» **Task goal**: Where a line contains the word "object", copy that line from the records below.

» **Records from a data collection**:
== Segment start ==
(** C9: Mapping a memory object whose frames are mapped at once, at a range that no region meets, on an address space that has run on one machine only, and
    unmapping the range again gives back the regions and the page table as they were, with the range unmapped ([mappable] also asks for memory for the
    region and the tables).  The range must have as many pages as the object. *)
Theorem vmspace_map_unmap_roundtrip s vs X L U Ts Up T v0 len flags pmo p :
  mappable s vs X L U Ts Up T v0 len pmo p → page_cnt len = page_cnt (pmo_size p) →
  wp (vmspace_map_range CLUSTER_MACHINE_NUM CUR_MACHINE_ID vs (v0 * 4096) len flags pmo;; vmspace_unmap_range CLUSTER_MACHINE_NUM vs (v0 * 4096) len)
    (λ ret s', ret = 0 ∧ ∃ X' U' Ts' Up' T', as_ok s' vs X' L U' Ts' Up' ∧ Ts' !! Z.to_nat CUR_MACHINE_ID = Some T' ∧
      ∀ w, 0 ≤ w → entry_of (pgs s') T' w = if decide (v0 ≤ w < v0 + page_cnt len) then 0 else entry_of (pgs s) T w) s.
Proof.
  intros Hm E. eapply wp_mono; [eapply wp_map_unmap; [exact Hm|lia]|]. intros ret s' (->&X'&U'&Ts'&Up'&T'&Has&HT&He). split; [done|].
  exists X', U', Ts', Up', T'. split_and!; [done|done|]. intros w Hw. rewrite (He w Hw), E. by destruct (decide _).
Qed.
== Segment end ==
» **Output below**:
(** C9: Mapping a memory object whose frames are mapped at once, at a range that no region meets, on an address space that has run on one machine only, and
    region and the tables).  The range must have as many pages as the object. *)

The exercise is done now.